- Title card.
- Also known as: Jam Zone (1997–1999)
- Written by: Tracye Z. Kinzer
- Directed by: Corey Turner
- Starring: Cita (hostess)
- Voices of: Kittie Kaboom
- Theme music composer: Randy Parker & Danny Class
- Country of origin: United States
- Original language: English

Production
- Running time: 120 mins

Original release
- Network: BET
- Release: September 20, 1999 – January 3, 2003

= Cita's World =

Cita's World is a video music show that originally aired on BET from September 20, 1999, until January 3, 2003. An animated African-American female character named Cita (voiced by comedian Kali Bianca Troy, who is now a voice actress and influencer known as Kittie Kaboom) would offer comedic interludes about urban life, talk about current pop culture events, and would also interact/talk to viewers who were watching the program, by emails sent into BET studios, or sometimes even to viewers live, via a telephone hotline; All while current popular hit Hip-Hop, and R&B, music videos were also played in rotation on the series.

==Overview==
It was the first show to feature a virtual reality Black character as the host named Cita. Cita's World was the brainchild of Curtis A. Gadson, B.E.T. Senior VP of Programming at that time, & Corey Turner, concept designer and director. The show moved production locations 3 times. The first year, the show was produced and shot in BET's headquarters in Washington, D.C. The second year the show was moved to Harlem in BET's newly rented space. The Cita's World set and technical infrastructure sat next to the 106 & Park set.
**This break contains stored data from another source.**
(** * Virus presence in ants: radial chart layout and selection

    A shallow embedding of [virusPresenceInAnts.js]: the CSV loader, the
    indentation assignment, the radial layout of the presence dots and the
    selection handlers, together with the properties of the chart that
    follow from the code.

    Conventions of the embedding.
    - A JavaScript string is a [string]: a sequence of code units below 256.
    - A JavaScript number that counts something is a [nat]; an indentation
      level is a [jsint] (an integer or [-Infinity]); angles, coordinates and
      radii are real numbers ([R]): IEEE rounding is idealised away, and a
      division by zero is outside the model (the theorems about angles
      assume a positive presence count).
    - A JavaScript object used as a map is an association list of its own
      properties, with the lookups through [Object.prototype] written out
      where the code performs them.
    - A handler that throws stops where it throws; the state it has written
      until then stays. *)

From Stdlib Require Import String Ascii List ZArith NArith Bool Arith Lia.
From Stdlib Require Import DecimalString Reals Lra Permutation.
Import ListNotations.
Open Scope string_scope.
Open Scope list_scope.
Open Scope nat_scope.

(* ================================================================== *)
(** ** JavaScript primitives used by the script *)

Module JS.

(** [s.split(sep)] for a one-character separator. *)
Fixpoint split (sep : ascii) (s : string) : list string :=
  match s with
  | EmptyString => [EmptyString]
  | String c s' =>
      if Ascii.eqb c sep then EmptyString :: split sep s'
      else match split sep s' with
           | [] => [String c EmptyString]
           | w :: ws => String c w :: ws
           end
  end.

(** The class [\s] on code units below 256: TAB, LF, VT, FF, CR, space and
    the no-break space. *)
Definition is_ws (c : ascii) : bool :=
  let n := nat_of_ascii c in
  ((9 <=? n) && (n <=? 13)) || (n =? 32) || (n =? 160).

(** [s.replace(/\s+/g, "")]. *)
Fixpoint strip_ws (s : string) : string :=
  match s with
  | EmptyString => EmptyString
  | String c s' => if is_ws c then strip_ws s' else String c (strip_ws s')
  end.

(** [arr.includes(x)] on an array of strings. *)
Definition includes (arr : list string) (x : string) : bool :=
  existsb (String.eqb x) arr.


(** A value that is a string or [undefined], and its conversion to a string
    (as a property key, or under [+]). *)
Definition to_str (v : option string) : string :=
  match v with Some s => s | None => "undefined" end.

Definition is_digit (c : ascii) : bool :=
  let n := nat_of_ascii c in (48 <=? n) && (n <=? 57).

Definition is_hex_digit (c : ascii) : bool :=
  let n := nat_of_ascii c in
  is_digit c || ((65 <=? n) && (n <=? 70)) || ((97 <=? n) && (n <=? 102)).

(** The longest prefix of [s] whose characters satisfy [p]. *)
Fixpoint take_while (p : ascii -> bool) (s : string) : string :=
  match s with
  | EmptyString => EmptyString
  | String c s' => if p c then String c (take_while p s') else EmptyString
  end.

Fixpoint all_chars (p : ascii -> bool) (s : string) : bool :=
  match s with
  | EmptyString => true
  | String c s' => p c && all_chars p s'
  end.

Fixpoint drop_while (p : ascii -> bool) (s : string) : string :=
  match s with
  | EmptyString => EmptyString
  | String c s' => if p c then drop_while p s' else s
  end.

Definition is_zero_char (c : ascii) : bool := (nat_of_ascii c =? 48).

(** [parseInt(s) == 0]: after leading white space and an optional sign, the
    digits that [parseInt] reads (hexadecimal after [0x] or [0X], decimal
    otherwise) are at least one and all zero.  [NaN == 0] is false. *)
Definition parseInt_is_zero (s : string) : bool :=
  let s1 := drop_while is_ws s in
  let s2 := match s1 with
            | String c r =>
                if (nat_of_ascii c =? 43) || (nat_of_ascii c =? 45) then r
                else s1
            | EmptyString => s1
            end in
  let digits :=
    match s2 with
    | String c0 (String cx r) =>
        if is_zero_char c0 &&
           ((nat_of_ascii cx =? 120) || (nat_of_ascii cx =? 88))
        then take_while is_hex_digit r
        else take_while is_digit s2
    | _ => take_while is_digit s2
    end in
  negb (String.eqb digits "") && all_chars is_zero_char digits.

(** [parseInt(v) == 0] for a string or [undefined]. *)
Definition parseInt_eq0 (v : option string) : bool :=
  parseInt_is_zero (to_str v).

(** The value of a string of decimal digits. *)
Fixpoint digits_val (acc : N) (s : string) : N :=
  match s with
  | EmptyString => acc
  | String c s' =>
      digits_val (acc * 10 + (N.of_nat (nat_of_ascii c) - 48))%N s'
  end.

(** An array index: the canonical decimal string of an integer below
    [2^32 - 1].  [Object.keys] lists these keys first, in ascending order. *)
Definition array_index (s : string) : option N :=
  match s with
  | EmptyString => None
  | String c r =>
      if all_chars is_digit s
         && (negb (is_zero_char c) || String.eqb r "")
         && (String.length s <=? 10)
         && (digits_val 0 s <? 4294967295)%N
      then Some (digits_val 0 s) else None
  end.

(** The property names every object inherits from [Object.prototype]. *)
Definition proto_names : list string :=
  [ "constructor"; "__defineGetter__"; "__defineSetter__"; "hasOwnProperty";
    "__lookupGetter__"; "__lookupSetter__"; "isPrototypeOf";
    "propertyIsEnumerable"; "toString"; "valueOf"; "__proto__";
    "toLocaleString" ].

(** An integer or [-Infinity] (the value of [Math.max()] without
    arguments). *)
Inductive jsint : Type :=
| Int (z : Z)
| NegInfinity.

Definition jsint_succ (x : jsint) : jsint :=
  match x with Int z => Int (z + 1) | NegInfinity => NegInfinity end.

(** [Math.max(...l)] for a list of integers. *)
Definition Math_max (l : list Z) : jsint :=
  match l with
  | [] => NegInfinity
  | x :: r => Int (fold_left Z.max r x)
  end.

End JS.

(* ================================================================== *)
(** ** Objects used as maps *)

Module Obj.

Section Own.
Context {A : Type}.

(** The own properties of an object, in insertion order. *)
Definition t := list (string * A).

Fixpoint get (k : string) (o : t) : option A :=
  match o with
  | [] => None
  | (k', v) :: r => if String.eqb k' k then Some v else get k r
  end.

Definition has (k : string) (o : t) : bool :=
  match get k o with Some _ => true | None => false end.

(** [o[k] = v]: an existing key keeps its place. *)
Fixpoint set (k : string) (v : A) (o : t) : t :=
  match o with
  | [] => [(k, v)]
  | (k', v') :: r =>
      if String.eqb k' k then (k', v) :: r else (k', v') :: set k v r
  end.

Fixpoint insert_index (n : N) (k : string) (l : list (N * string))
  : list (N * string) :=
  match l with
  | [] => [(n, k)]
  | (m, k') :: r =>
      if (n <? m)%N then (n, k) :: l else (m, k') :: insert_index n k r
  end.

Definition index_keys (o : t) : list (N * string) :=
  fold_right (fun kv acc =>
                match JS.array_index (fst kv) with
                | Some n => insert_index n (fst kv) acc
                | None => acc
                end) [] o.

Definition is_name (k : string) : bool :=
  match JS.array_index k with Some _ => false | None => true end.

(** [Object.keys(o)]: array indices in ascending order, then the other
    keys in insertion order. *)
Definition keys (o : t) : list string :=
  map snd (index_keys o) ++ filter is_name (map fst o).

End Own.
Arguments t : clear implicits.

End Obj.

(* ================================================================== *)
(** ** The data loader *)

(** One parsed line: column title to stripped cell.  Assigning a string to
    [__proto__] leaves the object as it is, and reading [__proto__] yields
    [Object.prototype], which every use here converts to a string.  The
    other keys the script reads are column titles, which every kept line
    owns, ["Virus species"], ["Classification"] and ["undefined"], which
    [Object.prototype] does not have. *)
Definition lineData := Obj.t string.

Definition ld_set (k v : string) (ld : lineData) : lineData :=
  if String.eqb k "__proto__" then ld else Obj.set k v ld.

Definition ld_get (k : string) (ld : lineData) : option string :=
  if String.eqb k "__proto__" then Some "[object Object]" else Obj.get k ld.

(** The data of a virus with several presences. *)
Record vmp_entry : Type := mkVmp {
  indentLevel : JS.jsint;
  presenceCnt : nat;
  antSpecies : list string;
  degArr : list R;
  vi : nat
}.

(** [vMP]: its own properties, and the entry that [vMP["__proto__"] = {...}]
    has made its prototype, if any. *)
Record vmp_obj : Type := mkVmpObj {
  own : Obj.t vmp_entry;
  proto : option vmp_entry
}.

Definition proto_set (o : vmp_obj) : bool :=
  match proto o with Some _ => true | None => false end.

Definition entry_fields : list string :=
  ["indentLevel"; "presenceCnt"; "antSpecies"; "degArr"; "vi"].

Definition vmp_set (k : string) (e : vmp_entry) (o : vmp_obj) : vmp_obj :=
  if String.eqb k "__proto__" then mkVmpObj (own o) (Some e)
  else mkVmpObj (Obj.set k e (own o)) (proto o).

(** [k in vMP]. *)
Definition vmp_in (k : string) (o : vmp_obj) : bool :=
  Obj.has k (own o) || JS.includes JS.proto_names k
  || (proto_set o && JS.includes entry_fields k).

(** [vMP[k]] where it is an entry: an own property, or the prototype that
    [__proto__] names.  Every other inherited value has none of the fields
    of an entry. *)
Definition vmp_read (k : string) (o : vmp_obj) : option vmp_entry :=
  if String.eqb k "__proto__" then proto o else Obj.get k (own o).

(** The ant species of a column: [names[0] + " " + names[1]]. *)
Definition aSpName_of (title : string) : string :=
  let names := JS.split " " title in
  (JS.to_str (nth_error names 0) ++ " " ++ JS.to_str (nth_error names 1))%string.

Definition push_new (arr : list string) (x : string) : list string :=
  if JS.includes arr x then arr else arr ++ [x].

(** The column titles: the header items that are not blank. *)
Definition colTitle_of (header : string) : list string :=
  filter (fun it => negb (String.eqb (JS.strip_ws it) ""))
         (JS.split "," header).

(** The ant species names, from column 2 on. *)
Definition aSpNames_of (colTitle : list string) : list string :=
  fold_left (fun acc title => push_new acc (aSpName_of title))
            (skipn 2 colTitle) [].

(** The inner loop over the columns of one line. *)
Record row_acc : Type := mkRow {
  ra_line : lineData;
  ra_cnt : nat;
  ra_species : list string
}.

Definition cell_step (acc : row_acc) (tc : string * string) : row_acc :=
  let colVal := JS.strip_ws (snd tc) in
  if String.eqb colVal "1" then
    mkRow (ld_set (fst tc) colVal (ra_line acc))
          (S (ra_cnt acc))
          (push_new (ra_species acc) (aSpName_of (fst tc)))
  else
    mkRow (ld_set (fst tc) colVal (ra_line acc)) (ra_cnt acc) (ra_species acc).
(* ------------------------------------------------------------------ *)
(** * Further worked examples *)

(** A repair at 70 raises the last known condition to 90; the next
    observation, at 72, is repaired again. *)
Lemma repair_follows_repair_witness :
  ((c_condition_score (observation 72 0 9 (mkdate 2020 4 1))
    < Py.min 100 (c_condition_score (steady_observation start_date) + 20)
      - 15)%Q ->
   needs_repair
     (last_repair_date
        (fst (maintenance_step (mkscan [] 1 None 100)
                (steady_observation start_date) 42%N)))
     (last_condition
        (fst (maintenance_step (mkscan [] 1 None 100)
                (steady_observation start_date) 42%N)))
     (observation 72 0 9 (mkdate 2020 4 1)) = true)
  /\ ((c_condition_score (steady_observation start_date) <= 80)%Q ->
      (c_condition_score (observation 72 0 9 (mkdate 2020 4 1))
       < c_condition_score (steady_observation start_date) + 5)%Q ->
      needs_repair
        (last_repair_date
           (fst (maintenance_step (mkscan [] 1 None 100)
                   (steady_observation start_date) 42%N)))
        (last_condition
           (fst (maintenance_step (mkscan [] 1 None 100)
                   (steady_observation start_date) 42%N)))
        (observation 72 0 9 (mkdate 2020 4 1)) = true).
Proof.
  apply (repair_follows_repair (mkscan [] 1 None 100)
           (steady_observation start_date)
           (observation 72 0 9 (mkdate 2020 4 1)) 42%N).
  reflexivity.
Defined.

(** A collector road with a baseline of 15000 in July 2022. *)
Definition sample_road : road_row :=
  mkroad "R001" "R001_S001" Collector 4 (398283 # 10000)
    (- (985795 # 10000)) 15000 (3 # 10).
Definition skip_line (city country : string) : string :=
  ("Skipping " ++ city ++ ", " ++ country ++ " (no coordinates)")%string.

Definition no_normals_line (city country : string) : string :=
  ("No normals returned for " ++ city ++ ", " ++ country)%string.

Definition error_line (city country : string) (e : exn) : string :=
  ("Error for " ++ city ++ ", " ++ country ++ ": " ++ exn_msg e)%string.

(** The body of the [try] block for one city. *)
Definition try_city (city country : string) (lat lon : pyval) : M unit :=
  normals <~ fetch_normals_for_point lat lon ;;
  if negb (py_truthy normals)
  then print (no_normals_line city country)
  else
    out_row <~ lift (fill_out_row normals MONTHS
                       [("City", PyStr city); ("Country", PyStr country);
                        ("Lat", lat); ("Lon", lon)]) ;;
    records_append (PyDict out_row) ;;;
    tavg_f <~ lift (py_getitem normals "tavg_f") ;;
    tmin_f <~ lift (py_getitem normals "tmin_f") ;;
    tmax_f <~ lift (py_getitem normals "tmax_f") ;;
    prcp_in <~ lift (py_getitem normals "prcp_in") ;;
    json_payload_append
      (PyDict [("city", PyStr city); ("country", PyStr country);
               ("lat", lat); ("lon", lon);
               ("tavg_f", tavg_f); ("tmin_f", tmin_f);
               ("tmax_f", tmax_f); ("prcp_in", prcp_in)]).

(** One iteration of [for _, row in cities.iterrows()]. *)
Definition process_city (row : CityRow) : M unit :=
  let city := City row in
  let country := Country row in
  let lat := Lat row in
  let lon := Lon row in
  if pd_isna lat || pd_isna lon
  then print (skip_line city country)
  else try_except (try_city city country lat lon)
                  (fun e => print (error_line city country e)).
(** * polaris_circle.client: a shallow embedding of [CircleClient]

    The client of [src/polaris_circle/client.py] is a thin layer over a
    [requests] session: every operation shapes one HTTP request (query
    parameters or a JSON body), hands it to the session and returns the
    parsed body.  The embedding follows the source line by line:

    - Python values are modelled by the types the annotations give them
      ([Optional[str]] is [option string], [int] is [Z], [float] is the
      IEEE model [spec_float]); truthiness ([if x:], [x or y]) is the
      class [Truthy];
    - [datetime.strftime] and [str(Decimal)] are the two library routines
      the request shaping relies on; both are modelled as executable
      functions after the CPython library ([datetime], [_pydecimal]);
      what they take from their surroundings (how the C library prints
      [%Y], the [capitals] flag of the decimal context) is a parameter;
    - sessions are objects in a store, so that an injected session is
      shared, not copied; an operation is a computation in a state and
      exception monad over that store and the list of requests put on the
      wire; the remote service is a parameter. *)

From stdpp Require Import gmap strings list fin_maps pretty.
From Stdlib Require Import ZArith String Ascii SpecFloat.

Local Open Scope string_scope.

(** ** Python values *)

Module Py.

(** [int] and [float] values, as the annotation [Optional[float]] of
    [timeout] admits both (its default, [10], is an [int]). *)
Inductive number :=
| PyInt (z : Z)
| PyFloat (f : spec_float).

(** A value put in a query-parameter dict: [str] or [int]. *)
Inductive value :=
| VStr (s : string)
| VInt (z : Z).

(** [bool(x)], the test behind [if x:] and [x or y]. *)
Class Truthy (A : Type) := truthy : A -> bool.

#[export] Instance truthy_bool : Truthy bool := fun b => b.

#[export] Instance truthy_str : Truthy string :=
  fun s => match s with EmptyString => false | String _ _ => true end.

#[export] Instance truthy_int : Truthy Z :=
  fun z => negb (z =? 0)%Z.

#[export] Instance truthy_float : Truthy spec_float :=
  fun f => match f with S754_zero _ => false | _ => true end.

#[export] Instance truthy_number : Truthy number :=
  fun n => match n with PyInt z => truthy z | PyFloat f => truthy f end.

(** [None] is falsy; any other value answers for itself. *)
#[export] Instance truthy_optional {A} `{Truthy A} : Truthy (option A) :=
  fun o => match o with None => false | Some a => truthy a end.

(** [x or d] where [x : Optional[A]] and [d : A]. *)
Definition or_else {A} `{Truthy A} (x : option A) (d : A) : A :=
  match x with
  | Some a => if truthy a then a else d
  | None => d
  end.

(** A [dict] keeps its keys in insertion order; [d[k] = v] overwrites in
    place when [k] is present and appends otherwise. *)
Definition dict (V : Type) := list (string * V).

Fixpoint setitem {V} (k : string) (v : V) (d : dict V) : dict V :=
  match d with
  | [] => [(k, v)]
  | (k', v') :: d' =>
      if String.eqb k k' then (k, v) :: d' else (k', v') :: setitem k v d'
  end.

Fixpoint getitem {V} (k : string) (d : dict V) : option V :=
  match d with
  | [] => None
  | (k', v') :: d' => if String.eqb k k' then Some v' else getitem k d'
  end.

(** [{**d, **d'}] and [d.update(d')]: the items of [d'] are set in order. *)
Definition update {V} (d d' : dict V) : dict V :=
  foldl (fun acc kv => setitem (fst kv) (snd kv) acc) d d'.

(** [s * n] on strings; empty when [n <= 0]. *)
Fixpoint repeat_char (c : ascii) (n : nat) : string :=
  match n with
  | O => ""
  | S n' => String c (repeat_char c n')
  end.

Definition str_mul (c : ascii) (n : Z) : string := repeat_char c (Z.to_nat n).

(** [s[:n]] and [s[n:]] for [0 <= n]. *)
Fixpoint str_take (n : nat) (s : string) : string :=
  match n, s with
  | S n', String c s' => String c (str_take n' s')
  | _, _ => ""
  end.

Fixpoint str_drop (n : nat) (s : string) : string :=
  match n, s with
  | S n', String _ s' => str_drop n' s'
  | _, _ => s
  end.

Definition len (s : string) : Z := Z.of_nat (String.length s).

(** ["%d" % n], the decimal numeral of an integer. *)
Definition fmt_d (n : Z) : string := pretty n.

(** ["%+d" % n]: the sign is always printed. *)
Definition fmt_plus_d (n : Z) : string :=
  if (0 <=? n)%Z then "+" +:+ pretty n else pretty n.

(** ["%0wd" % n]: zero padding on the left up to width [w]; a numeral
    that is already as wide is left alone. *)
Definition zfill (w : nat) (s : string) : string :=
  repeat_char "0" (w - String.length s) +:+ s.

Definition fmt_0d (w : nat) (n : Z) : string :=
  if (0 <=? n)%Z then zfill w (pretty n)
  else "-" +:+ zfill (w - 1) (pretty (- n)%Z).

End Py.

Export Py.

(** ** [datetime] and [strftime] *)

Module Datetime.

(** A fixed-offset [tzinfo]: offset east of UTC in minutes, and a name. *)
Record tzinfo := { utcoffset : Z; tzname : string }.

Record datetime := {
  year : Z; month : Z; day : Z;
  hour : Z; minute : Z; second : Z; microsecond : Z;
  tz : option tzinfo
}.

(** [datetime] defines neither [__bool__] nor [__len__]: every instance
    is truthy. *)
#[export] Instance truthy_datetime : Truthy datetime := fun _ => true.

Definition is_leap (y : Z) : bool :=
  ((y mod 4 =? 0) && (negb (y mod 100 =? 0) || (y mod 400 =? 0)))%Z.

Definition days_in_month (y m : Z) : Z :=
  if (m =? 2)%Z then (if is_leap y then 29 else 28)%Z
  else if ((m =? 4) || (m =? 6) || (m =? 9) || (m =? 11))%Z then 30%Z
  else 31%Z.

(** The ranges the [datetime] constructor enforces ([MINYEAR = 1],
    [MAXYEAR = 9999]); every [datetime] object satisfies them. *)
Definition valid (d : datetime) : bool :=
  ((1 <=? year d) && (year d <=? 9999) &&
   (1 <=? month d) && (month d <=? 12) &&
   (1 <=? day d) && (day d <=? days_in_month (year d) (month d)) &&
   (0 <=? hour d) && (hour d <=? 23) &&
   (0 <=? minute d) && (minute d <=? 59) &&
   (0 <=? second d) && (second d <=? 59) &&
   (0 <=? microsecond d) && (microsecond d <=? 999999))%Z.

(** [strftime] hands the numeric directives to the C library, and C
    libraries differ on [%Y] for a year below 1000: glibc prints the year
    as it is ([1], [999]), others pad it to four digits ([0001], [0999]).
    [pads_year] says which. *)
Class CLibrary := { pads_year : bool }.

(** [%z]: [+HHMM] or [-HHMM], empty for a naive object. *)
Definition fmt_offset (d : datetime) : string :=
  match tz d with
  | None => ""
  | Some t =>
      let o := utcoffset t in
      let a := Z.abs o in
      (if (o <? 0)%Z then "-" else "+")
        +:+ fmt_0d 2 (a / 60) +:+ fmt_0d 2 (a mod 60)
  end.

(** [%Z]: the zone name, empty for a naive object. *)
Definition fmt_tzname (d : datetime) : string :=
  match tz d with
  | None => ""
  | Some t => tzname t
  end.

(** One conversion specification.  [%m], [%d], [%H], [%M] and [%S] are
    zero-padded to two digits and [%f] to six; [%Y] is the year, padded
    to four digits where the C library does so.  Only these and the two
    zone directives are interpreted; any other character after [%] is
    copied with its [%]. *)
Definition directive {libc : CLibrary} (c : ascii) (d : datetime) : string :=
  if Ascii.eqb c "Y" then
    (if pads_year then fmt_0d 4 (year d) else fmt_d (year d))
  else if Ascii.eqb c "m" then fmt_0d 2 (month d)
  else if Ascii.eqb c "d" then fmt_0d 2 (day d)
  else if Ascii.eqb c "H" then fmt_0d 2 (hour d)
  else if Ascii.eqb c "M" then fmt_0d 2 (minute d)
  else if Ascii.eqb c "S" then fmt_0d 2 (second d)
  else if Ascii.eqb c "f" then fmt_0d 6 (microsecond d)
  else if Ascii.eqb c "z" then fmt_offset d
  else if Ascii.eqb c "Z" then fmt_tzname d
  else if Ascii.eqb c "%" then "%"
  else String "%" (String c "").

(** [datetime.strftime(d, fmt)]: ordinary characters are copied, [%x] is
    replaced by the field it names. *)
Fixpoint strftime {libc : CLibrary} (d : datetime) (fmt : string) : string :=
  match fmt with
  | "" => ""
  | String "%" (String c rest) => directive c d +:+ strftime d rest
  | String c rest => String c (strftime d rest)
  end.

End Datetime.

Export Datetime.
The final year the show was moved to Burbank, California, where the show was also given a major overhaul. New optical tracking motion capture to acquire Kittie's performances, its own dedicated stage for the blue screen set, and a remodeled and designed Cita. The show would benefit from the relocation to Los Angeles with staff that was already proficient in visual effects workflows and techniques.

===Jam Zone===
It was co-developed, produced and sometimes written by both Tracye Z. Kinzer and kittie KaBoom. The show ran from 1999 to 2003 in television. The show was originally named Jam Zone when it was created in 1997, which was just a wallpaper video show until 1999, when Cita emerged into the homes of millions.

===Format===
In between videos, Cita would talk to the viewers, answer viewer mail and offer her unadulterated opinions on current events, celebrities and more. The voice and motion of the Cita character was performed by kittie KaBoom. From Washington, D.C. to New York City to Hollywood, the shows content came from producer Tracye Kinzer, as well as kittie KaBoom and Writer, Cliff McBean. Tracye assigned her writers Cliff McBean, Monica "Monie Mon" Dyson, Wynter Hobson and Angela Yarborough and sometimes kittie topics as well as allowing them to generate their own ideas to create great entertainment.

==Spin-off media==
Due to the popularity of the show, BET published "Cita's World", which addresses the deluge of emails and letters sent to the show.
In 2021, after years of absence, Cita was redesigned and featured on BET Presents: The Encore.